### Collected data
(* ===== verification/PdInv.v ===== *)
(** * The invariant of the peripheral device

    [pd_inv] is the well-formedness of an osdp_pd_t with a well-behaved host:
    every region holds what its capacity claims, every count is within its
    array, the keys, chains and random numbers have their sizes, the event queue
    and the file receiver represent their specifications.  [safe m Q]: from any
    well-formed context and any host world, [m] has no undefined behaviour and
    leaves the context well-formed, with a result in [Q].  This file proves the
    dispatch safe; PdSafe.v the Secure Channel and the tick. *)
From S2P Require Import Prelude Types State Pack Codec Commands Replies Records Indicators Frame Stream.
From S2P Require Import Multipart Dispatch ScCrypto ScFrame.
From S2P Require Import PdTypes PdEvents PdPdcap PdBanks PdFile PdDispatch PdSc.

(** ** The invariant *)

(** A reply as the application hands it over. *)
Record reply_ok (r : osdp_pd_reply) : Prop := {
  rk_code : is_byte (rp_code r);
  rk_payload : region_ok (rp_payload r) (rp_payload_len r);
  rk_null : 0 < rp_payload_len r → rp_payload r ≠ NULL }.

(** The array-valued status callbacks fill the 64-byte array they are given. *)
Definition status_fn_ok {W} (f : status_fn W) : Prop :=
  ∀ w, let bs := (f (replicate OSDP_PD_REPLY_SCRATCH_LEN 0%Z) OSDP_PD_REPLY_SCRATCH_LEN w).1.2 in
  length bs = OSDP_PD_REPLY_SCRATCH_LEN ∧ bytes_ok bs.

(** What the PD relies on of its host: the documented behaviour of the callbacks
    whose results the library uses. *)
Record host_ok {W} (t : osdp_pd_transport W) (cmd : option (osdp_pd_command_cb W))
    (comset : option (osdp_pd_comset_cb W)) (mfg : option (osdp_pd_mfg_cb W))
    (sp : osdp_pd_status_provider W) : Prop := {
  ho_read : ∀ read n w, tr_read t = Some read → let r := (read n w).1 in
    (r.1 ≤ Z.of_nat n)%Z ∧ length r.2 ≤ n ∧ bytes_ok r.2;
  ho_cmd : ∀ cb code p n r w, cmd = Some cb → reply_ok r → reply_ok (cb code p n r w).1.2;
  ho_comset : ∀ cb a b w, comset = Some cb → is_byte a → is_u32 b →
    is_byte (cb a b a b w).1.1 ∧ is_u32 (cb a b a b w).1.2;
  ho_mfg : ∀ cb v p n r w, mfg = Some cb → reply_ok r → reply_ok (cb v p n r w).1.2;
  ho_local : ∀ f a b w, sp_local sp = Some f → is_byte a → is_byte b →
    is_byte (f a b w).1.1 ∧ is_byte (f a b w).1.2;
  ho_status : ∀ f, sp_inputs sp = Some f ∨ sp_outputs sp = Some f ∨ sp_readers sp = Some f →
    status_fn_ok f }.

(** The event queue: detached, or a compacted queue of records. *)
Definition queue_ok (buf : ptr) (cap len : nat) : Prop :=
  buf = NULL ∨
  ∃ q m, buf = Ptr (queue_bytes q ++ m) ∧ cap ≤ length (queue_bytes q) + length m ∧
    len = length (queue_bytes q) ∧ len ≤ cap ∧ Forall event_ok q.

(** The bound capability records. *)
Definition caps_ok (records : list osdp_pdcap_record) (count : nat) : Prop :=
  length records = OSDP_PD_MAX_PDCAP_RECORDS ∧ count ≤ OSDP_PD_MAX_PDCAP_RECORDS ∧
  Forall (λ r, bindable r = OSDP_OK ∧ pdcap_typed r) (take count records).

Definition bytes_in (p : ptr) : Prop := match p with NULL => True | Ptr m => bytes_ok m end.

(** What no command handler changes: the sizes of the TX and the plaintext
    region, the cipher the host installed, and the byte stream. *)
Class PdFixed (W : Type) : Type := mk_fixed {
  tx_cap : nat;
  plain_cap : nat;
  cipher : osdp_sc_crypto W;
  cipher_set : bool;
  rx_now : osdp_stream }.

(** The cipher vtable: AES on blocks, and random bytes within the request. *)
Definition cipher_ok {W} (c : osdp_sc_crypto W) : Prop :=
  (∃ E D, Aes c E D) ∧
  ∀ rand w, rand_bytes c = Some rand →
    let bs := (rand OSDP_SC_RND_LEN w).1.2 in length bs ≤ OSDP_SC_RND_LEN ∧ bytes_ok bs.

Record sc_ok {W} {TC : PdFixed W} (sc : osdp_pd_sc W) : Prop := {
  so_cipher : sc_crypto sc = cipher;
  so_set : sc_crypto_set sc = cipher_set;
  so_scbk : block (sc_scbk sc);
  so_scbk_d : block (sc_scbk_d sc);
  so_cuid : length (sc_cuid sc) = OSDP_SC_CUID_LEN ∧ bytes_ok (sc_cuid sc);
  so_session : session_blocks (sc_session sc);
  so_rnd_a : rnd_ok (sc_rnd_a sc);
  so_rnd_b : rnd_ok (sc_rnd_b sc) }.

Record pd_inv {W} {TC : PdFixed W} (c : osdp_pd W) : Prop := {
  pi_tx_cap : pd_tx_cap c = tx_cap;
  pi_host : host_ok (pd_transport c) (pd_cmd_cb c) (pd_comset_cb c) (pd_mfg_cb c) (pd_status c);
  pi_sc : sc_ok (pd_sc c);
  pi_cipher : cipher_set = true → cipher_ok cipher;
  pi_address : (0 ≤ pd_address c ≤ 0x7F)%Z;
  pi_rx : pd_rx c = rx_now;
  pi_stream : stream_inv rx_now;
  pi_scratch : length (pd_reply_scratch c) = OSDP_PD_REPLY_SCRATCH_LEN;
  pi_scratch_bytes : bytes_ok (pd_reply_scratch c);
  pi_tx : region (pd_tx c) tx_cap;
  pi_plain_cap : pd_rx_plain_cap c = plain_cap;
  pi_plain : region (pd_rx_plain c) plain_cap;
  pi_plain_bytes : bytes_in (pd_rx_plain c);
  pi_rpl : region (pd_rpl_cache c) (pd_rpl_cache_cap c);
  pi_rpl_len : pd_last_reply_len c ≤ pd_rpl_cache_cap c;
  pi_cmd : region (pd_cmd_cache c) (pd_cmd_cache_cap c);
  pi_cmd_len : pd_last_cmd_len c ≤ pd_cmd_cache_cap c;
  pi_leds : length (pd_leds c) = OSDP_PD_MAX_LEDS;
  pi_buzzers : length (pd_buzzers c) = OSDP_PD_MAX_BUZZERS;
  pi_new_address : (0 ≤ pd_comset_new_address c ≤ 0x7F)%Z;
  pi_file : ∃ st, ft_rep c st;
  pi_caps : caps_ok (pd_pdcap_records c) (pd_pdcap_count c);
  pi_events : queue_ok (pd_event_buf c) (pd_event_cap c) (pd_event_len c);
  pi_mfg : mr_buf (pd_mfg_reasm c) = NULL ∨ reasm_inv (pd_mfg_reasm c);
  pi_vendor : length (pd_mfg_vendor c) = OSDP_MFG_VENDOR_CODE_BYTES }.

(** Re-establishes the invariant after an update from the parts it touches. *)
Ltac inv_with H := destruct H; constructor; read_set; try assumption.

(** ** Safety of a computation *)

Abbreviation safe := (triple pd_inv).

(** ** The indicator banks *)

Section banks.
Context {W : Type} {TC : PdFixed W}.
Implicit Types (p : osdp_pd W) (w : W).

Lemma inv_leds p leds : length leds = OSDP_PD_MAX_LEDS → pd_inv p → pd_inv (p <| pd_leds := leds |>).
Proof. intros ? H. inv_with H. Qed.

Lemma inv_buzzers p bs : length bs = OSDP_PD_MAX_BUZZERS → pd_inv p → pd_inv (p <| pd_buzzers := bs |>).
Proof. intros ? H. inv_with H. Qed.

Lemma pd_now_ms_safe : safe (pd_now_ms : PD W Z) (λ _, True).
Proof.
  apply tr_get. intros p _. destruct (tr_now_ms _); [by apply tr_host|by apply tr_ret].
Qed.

### Prompt
Give again exactly, and only, the lines above starting at the one with "so_scbk_d : block (sc_scbk_d sc);" and ending at the one with "pi_leds : length".

### Task response
  so_scbk_d : block (sc_scbk_d sc);
  so_cuid : length (sc_cuid sc) = OSDP_SC_CUID_LEN ∧ bytes_ok (sc_cuid sc);
  so_session : session_blocks (sc_session sc);
  so_rnd_a : rnd_ok (sc_rnd_a sc);
  so_rnd_b : rnd_ok (sc_rnd_b sc) }.

Record pd_inv {W} {TC : PdFixed W} (c : osdp_pd W) : Prop := {
  pi_tx_cap : pd_tx_cap c = tx_cap;
  pi_host : host_ok (pd_transport c) (pd_cmd_cb c) (pd_comset_cb c) (pd_mfg_cb c) (pd_status c);
  pi_sc : sc_ok (pd_sc c);
  pi_cipher : cipher_set = true → cipher_ok cipher;
  pi_address : (0 ≤ pd_address c ≤ 0x7F)%Z;
  pi_rx : pd_rx c = rx_now;
  pi_stream : stream_inv rx_now;
  pi_scratch : length (pd_reply_scratch c) = OSDP_PD_REPLY_SCRATCH_LEN;
  pi_scratch_bytes : bytes_ok (pd_reply_scratch c);
  pi_tx : region (pd_tx c) tx_cap;
  pi_plain_cap : pd_rx_plain_cap c = plain_cap;
  pi_plain : region (pd_rx_plain c) plain_cap;
  pi_plain_bytes : bytes_in (pd_rx_plain c);
  pi_rpl : region (pd_rpl_cache c) (pd_rpl_cache_cap c);
  pi_rpl_len : pd_last_reply_len c ≤ pd_rpl_cache_cap c;
  pi_cmd : region (pd_cmd_cache c) (pd_cmd_cache_cap c);
  pi_cmd_len : pd_last_cmd_len c ≤ pd_cmd_cache_cap c;
  pi_leds : length (pd_leds c) = OSDP_PD_MAX_LEDS;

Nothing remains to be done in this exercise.